There are many lessons to learn from an assessment of these waves. One lesson involves the changing nature of the slaveholder. If an earlier era was marked by the ownership of one person by another, it made sense to speak of slave owners. At present, it makes more sense to speak of slave holders, both for reasons of legal ownership—it is no longer possible to own another person—as well as reasons of temporality. Many contemporary forms of enslavement see victims held for shorter periods of time, as lower exploitation costs mean initial investments may more easily be recouped and the period of exploitation may be reduced dramatically, when compared to earlier eras of slavery (Kara 2009, Bales 2012). While contractual relations were clear, linear, and legally enforceable in the past, relations in contemporary slavery are more fraught. The use of threats and violence to control another person takes many forms. In cases of international human trafficking, relations are often complex, as a village recruiter hands a victim off to a transporter, who deposits the victim of trafficking into the charge of an unscrupulous and abusive employer. In the end, exploitative relations are social relations, regardless of their form or duration.
DEFINING PERPETRATORS
Up to this point, exploitative landlords have been discussed as social movement targets. Yet, they are also perpetrators of contemporary slavery. By perpetrator, I mean any individual directly or indirectly benefitting from the enslavement of another. This would include recruiters, transporters, enforcers, and management, the direct net beneficiaries, and the indirect net beneficiaries. Direct net beneficiaries include, by way of example, a factory owner, a brothel owner, or a direct user, as in the case of a john using a victim of trafficking for sexual exploitation. Indirect net beneficiaries include a much larger ring of individuals and institutions that benefit from this exploitation. For example, you and I benefit from the lower prices we pay for our clothes as a result of Uzbekistan’s use of forced labor to harvest cotton. In some instances, we may find a sole proprietor who has outsourced the task of finding cheap labor. In others we may find that a complex system of plausible deniability ensures that the lowest-paid workers generate the maximum revenue to corporate entities with the minimum possible legal exposure—this describes the sort of agricultural practices that are targeted by advocacy groups such as the Coalition of Immokalee Workers (Drainville 2008). For example, a village recruiter hands a victim off to a transporter, who deposits the victim of trafficking into the charge of an unscrupulous and abusive employer, as suggested earlier. This unscrupulous employer either pockets the profits (direct net economic beneficiary), shares them with investors (indirect net economic beneficiaries), or passes them along to customers (indirect net economic beneficiaries). It is safe to say that we know the most about recruiters, transporters, enforcers, and users in human trafficking but far less about these other categories of beneficiaries.9
FINDING PERPETRATORS
Before turning to what little we do know, I would like to take a moment to explain why we know so little. Slaveholders (and traffickers) have been generally overlooked for two important reasons. The first reason is normative; the second reason is logistical. Upon first learning that slavery still exists, most people, and a good number of institutions, want to just do something. The reality of the issue contradicts a longstanding and nearly global consensus on individual freedom and dignity. We are offended, we want to act, and my experience with advocacy and outreach suggests that people want to act by rescuing the victim. Since trafficking for sexual exploitation continues to be the highest-profile example of this exploitation, and since the “poster child” cases for trafficking are actual children, the response to any perpetrator, real or imagined, is fast and final. Perpetrators are “animals,” “inhuman,” and “criminals of the worst sort.” These are understandable and appropriate human reactions to gross injustice, and they motivate triage responses for the victim and immediate incarceration for the perpetrator. Incarceration might be the best response, but it should not be the only one.

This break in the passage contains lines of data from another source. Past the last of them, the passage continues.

Definition ReconcileDiagnosticCandidates (input : CandidateReconciliationInput) : CandidateReconciliationResult :=
  let evidence := sort_stable evidenceLess (ri_Evidence input) in
  match reconciliationRecords input evidence (ri_Diagnostics input) with
  | None => reconciliationFailure "DiagnosticIdentityUnavailable"
  | Some [] => mkReconciliationResult ReconciliationNoCandidates [] (mkAccountingResult [] zeroSummary) ""
  | Some records =>
      if negb (ri_EvidenceInventoryReady input) then reconciliationFailure "EvidenceInventoryUnavailable"
      else
        let records := sort_stable recordLess records in
        mkReconciliationResult ReconciliationCompleted records (AccountCandidates records) ""
  end.

(** A completed reconciliation accounts for every claim of every diagnostic. *)
Lemma reconciliation_total (input : CandidateReconciliationInput) :
  rr_Status (ReconcileDiagnosticCandidates input) = ReconciliationCompleted ->
  length (rr_Records (ReconcileDiagnosticCandidates input))
    = length (flat_map dr_Claims (ri_Diagnostics input)) /\
  ri_EvidenceInventoryReady input = true.
Proof.
  unfold ReconcileDiagnosticCandidates. generalize (sort_stable evidenceLess (ri_Evidence input)) as evidence.
  intros evidence.
  assert (H : forall results records, reconciliationRecords input evidence results = Some records ->
    length records = length (flat_map dr_Claims results)).
  { induction results as [|r results IH]; intros records; simpl; [by intros [= <-]|].
    destruct (dr_Claims r) as [|c cs]; [apply IH|]. destruct (_ || _)%bool; [done|].
    destruct (reconciliationRecords input evidence results) as [rs|] eqn:E; [|done]. simpl. intros [= <-].
    simpl. by rewrite !length_app, length_map, (IH rs). }
  destruct (reconciliationRecords _ _ _) as [[|c cs]|] eqn:E; [done| |done].
  destruct (ri_EvidenceInventoryReady input); cbn [negb rr_Status rr_Records]; [|done]. intros _.
  rewrite sort_stable_length. split; [|done]. by apply H.
Qed.
End Reconciliation.

(** ** Examples *)

Section AccountingWitness.
#[local] Existing Instance plain_tables.
#[local] Existing Instance plain_digest.

Definition accounting_claim (id : string) : CandidateClaim :=
  mkCandidateClaim id ClaimRootCause "The Pod lacks CPU." "pod-1" ["e1"].
Definition accounting_record (diagnostic id : string) : CandidateRecord :=
  mkCandidateRecord diagnostic "v1" 5 9 (accounting_claim id)
    [mkEvidenceIdentity "e1" "pod-1" 5 9 true true false].
Definition accounting_records : list CandidateRecord :=
  [accounting_record "scheduling" "a"; accounting_record "other" "b"].

Lemma accounting_records_dispositions :
  map res_Disposition (ar_Resolutions (AccountCandidates accounting_records))
  = [CandidateDispositionProposedClaim; CandidateDispositionDeduplicated].
Proof. vm_compute. reflexivity. Qed.

Lemma proposed_claims_grounded_witness :
  exists r record, r ∈ ar_Resolutions (AccountCandidates accounting_records) /\
    record ∈ accounting_records /\ candidate_accepted (normalizeCandidateRecord record).
Proof.
  pose proof accounting_records_dispositions as H.
  destruct (ar_Resolutions (AccountCandidates accounting_records)) as [|r rs] eqn:Hr; [discriminate H|].
  assert (Hin : r ∈ ar_Resolutions (AccountCandidates accounting_records)) by (rewrite Hr; left).
  assert (Hd : res_Disposition r = CandidateDispositionProposedClaim) by (injection H; auto).
  destruct (proposed_claims_grounded accounting_records r Hin (or_introl Hd)) as (record & Hrec & Ha & _).
  exists r, record. split; [left|]. split; [exact Hrec|exact Ha].
Defined.
End AccountingWitness.
Lemma recordTraceAttempt_trace trace provider err asked :
  map ta_Provider trace = take maxTraceAttempts asked ->
  map ta_Provider (recordTraceAttempt trace provider err) = take maxTraceAttempts (asked ++ [provider]).
Proof.
  intros Ht. unfold recordTraceAttempt.
  assert (Hl : length trace = (maxTraceAttempts `min` length asked)%nat).
  { rewrite <- (length_map ta_Provider trace), Ht. apply length_take. }
  destruct (maxTraceAttempts <=? length trace)%nat eqn:Hc.
  - apply Nat.leb_le in Hc. rewrite take_app_le by lia. done.
  - apply Nat.leb_gt in Hc. rewrite map_app, Ht, (take_ge asked) by lia.
    rewrite take_ge by (rewrite length_app; simpl; lia). f_equal.
    destruct err as [[]|]; done.
Qed.

Lemma fallback_chain_app asked p q :
  fallback_chain (asked ++ [p]) ->
  om_Name (mpr_Meta q) = mps_FallbackProviderRef (mpr_Spec p) -> trim_space (om_Name (mpr_Meta q)) <> "" ->
  fallback_chain ((asked ++ [p]) ++ [q]).
Proof.
  intros Hc Hn Ht i x y Hx Hy.
  destruct (decide (S i < length (asked ++ [p]))%nat) as [Hi|Hi].
  - rewrite lookup_app_l in Hx by lia. rewrite lookup_app_l in Hy by lia. by apply (Hc i).
  - pose proof (lookup_lt_Some _ _ _ Hy) as Hlt.
    assert (i = length asked) as -> by (rewrite ?length_app in *; simpl in *; lia).
    rewrite lookup_app_l in Hx by (rewrite length_app; simpl; lia).
    rewrite lookup_app_r, Nat.sub_diag in Hx by lia.
    rewrite lookup_app_r in Hy by (rewrite length_app; simpl; lia).
    rewrite length_app in Hy. simpl in Hy. replace (S (length asked) - (length asked + 1))%nat with 0%nat in Hy by lia.
    simpl in Hx, Hy. by simplify_eq.
Qed.

Lemma asked_once_sublist w (asked : list ModelProvider) :
  NoDup (map providerKey asked) -> map call_Provider w `sublist_of` asked -> asked_once w.
Proof. intros Hn Hs. unfold asked_once. eapply sublist_NoDup; [done|]. by apply (fmap_sublist providerKey). Qed.
(** ** Domain profiles *)

Definition domainProfile (statement : string) : string :=
  let statement := normalizeText statement in
  let any := contains_any statement in
  let pull := any ["image"; "registry"; "pull"] in
  if pull && any ["missing image"; "missing container image"; "image is missing"; "image does not exist";
                  "image not found"; "repository does not exist"; "manifest unknown"] then "imagepullmissing"
  else if pull && any ["authentication"; "unauthorized"; "access denied"; "pull access denied"; "credential"]
  then "registryauth"
  else if pull && any ["dns"; "name resolution"; "no such host"; "host lookup"] then "registrydns"
  else if pull && any ["registry unavailable"; "registry is unavailable"; "registry was unavailable";
                       "registry outage"; "registry is down"; "registry timeout"; "registry connection refused"]
  then "registryunavailable"
  else if any ["imagepullbackoff"; "errimagepull"; "image pull"; "pull image"; "failed to pull"]
  then "imagepullbackoff"
  else if any ["failedscheduling"; "failed scheduling"; "unschedulable"; "untolerated taint"; "insufficient cpu";
               "insufficient memory"] then "schedulingsuccess"
  else if any ["crashloopbackoff"; "crash loop"; "crashloop"; "backoff"; "restarting"; "restart"]
  then "crashloopbackoff"
  else if any ["readiness probe"; "liveness probe"; "probe failure"; "probe failed"; "unhealthy probe"]
  then "probefailure"
  else if any ["targetport"; "target port"; "service port"; "container port"; "port mismatch"; "listener port";
               "targets port"; "listens on port"] then "serviceportmismatch"
  else if any ["high http error"; "http 5xx"; "5xx error"; "5xx rate"; "error rate"] then "highhttperror"
  else if any ["oomkilled"; "out of memory"; "memory limit"; "memory pressure"; "memory usage";
               "memory threshold"; "safe threshold"] then "memorypressure"
  else if any ["latency regression"; "high latency"; "p95 latency"; "p99 latency"; "timeout"; "slow response"]
  then "latencyregression"
  else if any ["rollout"; "release"; "image digest"; "pod template"; "replicaset"; "generation changed";
               "deployment change"] then "rollout"
  else "".
Lemma dial_only_reachable_witness :
  exists host port ip,
    SplitHostPort "prom.example.com:9090" = Ok (host, port) /\
    "tcp" = "tcp" /\ "10.1.3.4:9090" = JoinHostPort (IPString ip) port /\
    reachable net_policy (dialHost host) ip /\
    (ParseIP (dialHost host) = Some ip \/
     exists rest, Ev (NLookup (dialHost host)) (Ok (ip :: rest)) ∈
       [Ev (NLookup "prom.example.com") (Ok [[10; 1; 3; 4]; [10; 1; 9; 9]])]).
Proof.
  apply (dial_only_reachable net_policy "tcp" "prom.example.com:9090" net_run.1 net_run.2
    [Ev (NLookup "prom.example.com") (Ok [[10; 1; 3; 4]; [10; 1; 9; 9]])] "tcp" "10.1.3.4:9090" (Ok "conn") [] net_logged).
  vm_compute. reflexivity.
Defined.

(** Denied addresses in every spelling, and a private one outside the allowed CIDRs. *)
Example denied_addresses :
  map (fun ip => match validateDatasourceResolvedIP "prom.example.com" ip net_policy with Some _ => true | None => false end)
    [[10; 1; 2; 3]; As16 [10; 1; 2; 3]; [169; 254; 169; 254]; As16 [127; 0; 0; 1]; [192; 168; 0; 1];
     [10; 1; 3; 4]; [8; 8; 8; 8]]
  = [true; true; true; true; true; false; false].
Proof. vm_compute. reflexivity. Qed.
(** The loop steps over the byte after a stage: a stage that starts right there
    is not seen. *)
Theorem adjacent_stage_missed :
  let decision query := pd_Decision (Validate (Some (ex_source lokiAdapter)) (ex_request query QueryTypeLog)) in
  decision (ex_selector +:+ " | logfmt | line_format x") = PolicyRejected /\
  decision (ex_selector +:+ " | logfmt|line_format x") = PolicyAllowed.
Proof. vm_compute. by split. Qed.
End Examples.
(* ===== verification/Preflight.v ===== *)
(** * Preflight of an investigation (internal/investigation/service.go)

    [Service.Preflight]: the target is read from the API server, the queries of
    the investigation are planned against the registered data sources and their
    policies, and the model provider is resolved.  [PreflightResult] and its
    issues are in Gateway. *)

From Stdlib Require Import ZArith Lia.
From stdpp Require Import base list strings gmap.
From S2P Require Import Prelude GoStrings Utf8 Api InvestigationApi Prog DataClassification Observation Egress Gateway InvestigationSpec Datasource QueryPolicy.

(** text/template: [execute_template raw target app labels] parses [raw] and
    executes it on the map [RenderQuery] builds of the target, the app and the
    labels. *)
Class QueryTemplates := {
  execute_template : string -> ResourceRef -> string -> gmap string string -> result string
}.

(** Templates without actions, for examples. *)
Definition plain_templates : QueryTemplates := {| execute_template raw _ _ _ := Ok raw |}.

(** What the service reads of a workload: its metadata and the labels of its pod
    template (none for a Pod). *)
Record Workload := mkWorkload { wl_Meta : ObjectMeta; wl_TemplateLabels : gmap string string }.

(** The reads of preflight; [PResolve] is the interface [ProviderResolver], with
    an empty name for a missing reference. *)
Inductive preflight_op : Type -> Type :=
| PGetWorkload (kind namespace name : string) : preflight_op (result Workload)
| PResolve (namespace name : string) : preflight_op (ModelProvider + resolve_error).

(** What of the Service preflight uses. *)
Record ServiceConfig := mkServiceConfig {
  sv_Client : bool;
  sv_Registry : option (gmap string DataSource);
  sv_Resolver : bool
}.

Definition emptyResource : ResourceRef := mkResourceRef "" "" "" "" "" "".
Definition plainIssue (reason message : string) : Issue := mkIssue reason message None.

(** The map literals built from two label maps: the second wins. *)
Definition workloadLabels (objectLabels templateLabels : gmap string string) : gmap string string :=
  templateLabels ∪ objectLabels.

Definition labelApp (labels : gmap string string) (target : ResourceRef) : string :=
  if map_get labels "app" != "" then map_get labels "app"
  else if rr_Service target != "" then rr_Service target
  else rr_Name target.

Definition appendIfMissing (items : list string) (candidate : string) : list string :=
  if mem_str candidate items then items else items ++ [candidate].

Definition effectiveInvestigationLookback (spec : InvestigationRequestSpec) : duration :=
  if 0 <? irs_Lookback spec then irs_Lookback spec else 15 * minute.

(** The default queries; the quotes of the literals are byte 34. *)
Definition metricQuery (target : ResourceRef) (labels : gmap string string) : string :=
  "sum(rate(http_requests_total{" +:+ matcher "namespace" (rr_Namespace target) +:+ ","
  +:+ matcher "app" (labelApp labels target) +:+ ",status=~" +:+ str1 34 +:+ "5.." +:+ str1 34 +:+ "}[5m]))".
Definition logQuery (target : ResourceRef) (labels : gmap string string) : string :=
  "{" +:+ matcher "namespace" (rr_Namespace target) +:+ "," +:+ matcher "app" (labelApp labels target)
  +:+ "} |= " +:+ str1 34 +:+ "error" +:+ str1 34.

Section Preflight.
Context {U : UnicodeTables} {Q : QueryTemplates}.
Context (cfg : ServiceConfig).

(** ** The target *)

Definition normalizeTargetKind (kind : string) : string :=
  to_lower (remove_byte (byte_of 95) (remove_byte (byte_of 45) (trim_space kind))).

(** The kind and API version of a supported target. *)
Definition targetKinds : list (string * (string * string)) :=
  [("deployment", ("Deployment", "apps/v1")); ("statefulset", ("StatefulSet", "apps/v1"));
   ("daemonset", ("DaemonSet", "apps/v1")); ("replicaset", ("ReplicaSet", "apps/v1")); ("pod", ("Pod", "v1"));
   ("job", ("Job", "batch/v1")); ("cronjob", ("CronJob", "batch/v1"))].
Definition targetKind (kind : string) : option (string * string) :=
  find_first (fun k => if normalizeTargetKind kind == fst k then Some (snd k) else None) targetKinds.

Definition workloadToResource (kind apiVersion name namespace : string)
    (objectLabels templateLabels : gmap string string) : ResourceRef :=
  mkResourceRef "in-cluster" namespace kind name apiVersion
    (firstNonEmpty [map_get objectLabels "app"; map_get templateLabels "app"; name]).

(** The target, its labels and an issue. *)
Definition targetAnswer : Type := ResourceRef * gmap string string * option Issue.
Definition noTarget (issue : Issue) : targetAnswer := (emptyResource, ∅, Some issue).

Definition targetNotFoundOrError (kind namespace name : string) (err : error) : result targetAnswer :=
  if is_not_found err then
    Ok (noTarget (plainIssue "TargetNotFound" ("target " +:+ kind +:+ " " +:+ namespace +:+ "/" +:+ name +:+ " was not found")))
  else Err err.

Definition resolveTarget (target : TargetRef) : prog preflight_op (result targetAnswer) :=
  if negb (sv_Client cfg) then
    Ret (Ok (noTarget (plainIssue "TargetResolverUnavailable" "investigation service client is not configured")))
  else
    match targetKind (tr_Kind target) with
    | None =>
        Ret (Ok (noTarget (plainIssue "UnsupportedTargetKind"
          ("target kind " +:+ quote (tr_Kind target) +:+ " is not supported; supported kinds are Deployment, StatefulSet, DaemonSet, ReplicaSet, Pod, Job, and CronJob"))))
    | Some (kind, apiVersion) =>
        got <~! PGetWorkload kind (tr_Namespace target) (tr_Name target);
        Ret (match got with
             | Err err => targetNotFoundOrError kind (tr_Namespace target) (tr_Name target) err
             | Ok w =>
                 let m := wl_Meta w in
                 Ok (workloadToResource kind apiVersion (om_Name m) (om_Namespace m) (om_Labels m) (wl_TemplateLabels w),
                     workloadLabels (om_Labels m) (wl_TemplateLabels w), None)
             end)
    end.

(** ** The collection plan *)

(** [rule.RenderQuery]. *)
Definition RenderQuery (raw : string) (target : ResourceRef) (labels : gmap string string) : result string :=
  if trim_space raw == "" then Ok ""
  else
    rendered <-! execute_template raw target
                   (firstNonEmpty [map_get labels "app"; rr_Service target; rr_Name target]) labels;
    Ok (trim_space rendered).

Definition investigationQueryText (q : InvestigationQuery) (queryType : string) (target : ResourceRef)
    (labels : gmap string string) : string :=
  if trim_space (iq_QueryTemplate q) != "" then iq_QueryTemplate q
  else if trim_space (iq_Query q) != "" then iq_Query q
  else if queryType == QueryTypeMetric then metricQuery target labels
  else if queryType == QueryTypeLog then logQuery target labels
  else if queryType == QueryTypeEvent then "recent-events"
  else if queryType == QueryTypeServiceConfiguration then "service-port-configuration"
  else if queryType == QueryTypeProbeConfiguration then "probe-configuration"
  else if queryType == QueryTypeContainerTermination then "container-termination-status"
  else "".

Definition buildDefaultCollectionStep (source : DataSource) (target : ResourceRef) (labels : gmap string string)
    : CollectionStep + Issue :=
  let c := ds_Capabilities source in
  let step queryType query := inl (mkCollectionStep (ds_Name source) (ds_Name source) queryType query []) in
  if cap_Events c then step QueryTypeEvent "recent-events"
  else if cap_Metrics c then step QueryTypeMetric (metricQuery target labels)
  else if cap_Logs c then step QueryTypeLog (logQuery target labels)
  else if cap_ProbeConfiguration c then step QueryTypeProbeConfiguration "probe-configuration"
  else inr (plainIssue "CapabilityMismatch"
              ("datasource " +:+ quote (ds_Name source) +:+ " does not support a default investigation query type")).

(** What the loop makes of one reference: a missing source, an issue that ends the
    planning, or a step for the named source. *)
Inductive planned :=
| Missing (name : string)
| Stop (issue : Issue)
| Step (name : string) (step : CollectionStep).

Section Plan.
Context (sources : gmap string DataSource) (spec : InvestigationRequestSpec).
Context (target : ResourceRef) (labels : gmap string string).

Definition policyRequest (name templateName : string) (fromTemplate : bool) (query queryType : string) : PolicyRequest :=
  mkPolicyRequest name templateName fromTemplate query queryType (effectiveInvestigationLookback spec) target labels.

Definition admitStep (source : DataSource) (req : PolicyRequest) (name : string) (step : CollectionStep) : planned :=
  let decision := Validate (Some source) req in
  if pd_Decision decision == PolicyRejected then Stop (plainIssue "QueryPolicyRejected" (pd_Message decision))
  else Step name step.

The second reason slaveholders have been overlooked is logistical. The sequencing of responses is somewhat understandable in an age of triage: rescue victims and pass new laws. This early response left little room for nuanced approaches to perpetrators. It is only recently that more work has been done on corporate accountability, labor trafficking, and other seemingly second-order issues. An additional logistical issue is related to access. Since many perpetrators are knowingly involved in lawbreaking activities, they may be unwilling to serve as research subjects. Now might be the right time for researchers to reach out and talk to perpetrators, but there probably is no ideal time for perpetrators to sit down and talk to us. I say “probably” because it is not immediately clear whether perpetrators are unwilling to talk to researchers or researchers are unwilling to talk to perpetrators. A number of new studies suggest that, under the right conditions, perpetrators are willing to tell their stories.10
When slaveholders do open up, a number of issues immediately present themselves. The first is the nature of the data. Scholarship covering slaveholders and traffickers comes in two varieties: data on perpetrators and data from perpetrators.11 Data on perpetrators come from legal proceedings, arrest records, newspaper reports, and any other secondary data source. Data from perpetrators themselves come from interviews conducted in prison or in society. My sense is that, in societies where slavery practices are widely accepted, as in rural India, interviewees are willing to be relatively honest, since the likelihood of arrest is near zero. In societies with high penalties for trafficking, however, arrestees may be willing to speak more freely from jail. While I leave it to others to confirm these hypotheses, the reality is that most emerging scholarship on perpetrators comes from conversations with arrestees. Prisoners are often the only accessible sample of a generally inaccessible perpetrating population, though we should carefully consider the possibility that arrestee data tell us more about the people our societies ask the police to arrest than it does about who is actually deserving of incarceration. Social inequality patterns arrests. Many recruiters, transporters, and enforcers find themselves in jail while many direct and indirect beneficiaries are protected by police.12
UNDERSTANDING EMANCIPATION
Slavery is simultaneously a legal, mental, and physical category and for this reason has been the site of much debate among scholars. Abolitionist feminists, conflating prostitution and trafficking, argue that false consciousness and internalized oppression explain the “choice” to enter a lawbreaking, rights-violating, and soul-crushing social practice.13 Both abolitionist and nonabolitionist feminists—the latter advocating a clear difference between free and forced prostitution—might find comfort in the argument advanced by Anne Gallagher (2012), that the “exploitation of the vulnerability of another” constitutes a critical leverage point for oppressors.14 What is emancipation if vulnerability is a slippery slope to slavery? Should interventions be pursued if we do not agree on the nature of exploitation? Is the sustainable path out of sex trafficking paved by collective bargaining or laws and enforcement? Some of these debates appear intractable to me, rooted as they are in fundamentally irreconcilable philosophical differences between a camp that sees the body as a temple and another that sees it as a resource.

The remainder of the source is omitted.